*** Begin section ***
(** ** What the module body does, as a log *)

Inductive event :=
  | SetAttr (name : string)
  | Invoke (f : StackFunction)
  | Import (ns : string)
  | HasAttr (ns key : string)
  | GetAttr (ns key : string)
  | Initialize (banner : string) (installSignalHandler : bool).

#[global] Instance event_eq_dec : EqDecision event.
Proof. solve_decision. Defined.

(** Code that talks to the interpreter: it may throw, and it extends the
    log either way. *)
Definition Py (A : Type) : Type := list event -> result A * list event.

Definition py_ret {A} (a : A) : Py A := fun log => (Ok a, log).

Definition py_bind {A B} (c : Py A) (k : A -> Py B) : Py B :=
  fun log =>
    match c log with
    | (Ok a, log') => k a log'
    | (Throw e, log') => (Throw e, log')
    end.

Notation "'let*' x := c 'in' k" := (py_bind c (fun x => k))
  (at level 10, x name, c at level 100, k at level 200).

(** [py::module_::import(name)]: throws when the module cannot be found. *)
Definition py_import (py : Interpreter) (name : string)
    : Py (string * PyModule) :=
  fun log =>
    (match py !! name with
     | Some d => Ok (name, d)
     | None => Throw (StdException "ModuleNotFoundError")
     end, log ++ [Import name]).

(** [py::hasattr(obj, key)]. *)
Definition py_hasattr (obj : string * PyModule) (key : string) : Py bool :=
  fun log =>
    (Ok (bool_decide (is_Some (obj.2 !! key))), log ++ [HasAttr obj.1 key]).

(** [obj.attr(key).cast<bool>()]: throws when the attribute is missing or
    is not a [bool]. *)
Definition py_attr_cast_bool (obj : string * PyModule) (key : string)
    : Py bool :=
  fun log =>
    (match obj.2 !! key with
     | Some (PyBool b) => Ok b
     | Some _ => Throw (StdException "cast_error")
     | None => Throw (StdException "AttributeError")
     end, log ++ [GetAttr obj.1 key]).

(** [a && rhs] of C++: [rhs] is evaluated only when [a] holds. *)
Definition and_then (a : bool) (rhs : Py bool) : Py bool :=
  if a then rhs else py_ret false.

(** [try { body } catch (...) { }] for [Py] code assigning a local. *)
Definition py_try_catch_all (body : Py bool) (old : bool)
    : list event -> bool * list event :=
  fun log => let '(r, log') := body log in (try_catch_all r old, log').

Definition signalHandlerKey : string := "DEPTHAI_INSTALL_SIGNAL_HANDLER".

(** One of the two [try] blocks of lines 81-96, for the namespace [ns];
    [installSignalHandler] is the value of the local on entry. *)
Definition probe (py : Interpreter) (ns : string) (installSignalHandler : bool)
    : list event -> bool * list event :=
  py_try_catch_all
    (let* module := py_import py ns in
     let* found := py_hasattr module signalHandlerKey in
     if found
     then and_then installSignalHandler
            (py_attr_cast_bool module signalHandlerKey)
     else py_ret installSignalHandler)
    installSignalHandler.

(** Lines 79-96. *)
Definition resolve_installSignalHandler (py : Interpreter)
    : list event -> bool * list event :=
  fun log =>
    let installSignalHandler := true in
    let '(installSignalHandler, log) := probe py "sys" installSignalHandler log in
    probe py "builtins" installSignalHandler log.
*** End section ***
Every line above is to be transcribed exactly, with nothing missed.

-- Task output --
(** ** What the module body does, as a log *)

Inductive event :=
  | SetAttr (name : string)
  | Invoke (f : StackFunction)
  | Import (ns : string)
  | HasAttr (ns key : string)
  | GetAttr (ns key : string)
  | Initialize (banner : string) (installSignalHandler : bool).

#[global] Instance event_eq_dec : EqDecision event.
Proof. solve_decision. Defined.

(** Code that talks to the interpreter: it may throw, and it extends the
    log either way. *)
Definition Py (A : Type) : Type := list event -> result A * list event.

Definition py_ret {A} (a : A) : Py A := fun log => (Ok a, log).

Definition py_bind {A B} (c : Py A) (k : A -> Py B) : Py B :=
  fun log =>
    match c log with
    | (Ok a, log') => k a log'
    | (Throw e, log') => (Throw e, log')
    end.

Notation "'let*' x := c 'in' k" := (py_bind c (fun x => k))
  (at level 10, x name, c at level 100, k at level 200).

(** [py::module_::import(name)]: throws when the module cannot be found. *)
Definition py_import (py : Interpreter) (name : string)
    : Py (string * PyModule) :=
  fun log =>
    (match py !! name with
     | Some d => Ok (name, d)
     | None => Throw (StdException "ModuleNotFoundError")
     end, log ++ [Import name]).

(** [py::hasattr(obj, key)]. *)
Definition py_hasattr (obj : string * PyModule) (key : string) : Py bool :=
  fun log =>
    (Ok (bool_decide (is_Some (obj.2 !! key))), log ++ [HasAttr obj.1 key]).

(** [obj.attr(key).cast<bool>()]: throws when the attribute is missing or
    is not a [bool]. *)
Definition py_attr_cast_bool (obj : string * PyModule) (key : string)
    : Py bool :=
  fun log =>
    (match obj.2 !! key with
     | Some (PyBool b) => Ok b
     | Some _ => Throw (StdException "cast_error")
     | None => Throw (StdException "AttributeError")
     end, log ++ [GetAttr obj.1 key]).

(** [a && rhs] of C++: [rhs] is evaluated only when [a] holds. *)
Definition and_then (a : bool) (rhs : Py bool) : Py bool :=
  if a then rhs else py_ret false.

(** [try { body } catch (...) { }] for [Py] code assigning a local. *)
Definition py_try_catch_all (body : Py bool) (old : bool)
    : list event -> bool * list event :=
  fun log => let '(r, log') := body log in (try_catch_all r old, log').

Definition signalHandlerKey : string := "DEPTHAI_INSTALL_SIGNAL_HANDLER".

(** One of the two [try] blocks of lines 81-96, for the namespace [ns];
    [installSignalHandler] is the value of the local on entry. *)
Definition probe (py : Interpreter) (ns : string) (installSignalHandler : bool)
    : list event -> bool * list event :=
  py_try_catch_all
    (let* module := py_import py ns in
     let* found := py_hasattr module signalHandlerKey in
     if found
     then and_then installSignalHandler
            (py_attr_cast_bool module signalHandlerKey)
     else py_ret installSignalHandler)
    installSignalHandler.

(** Lines 79-96. *)
Definition resolve_installSignalHandler (py : Interpreter)
    : list event -> bool * list event :=
  fun log =>
    let installSignalHandler := true in
    let '(installSignalHandler, log) := probe py "sys" installSignalHandler log in
    probe py "builtins" installSignalHandler log.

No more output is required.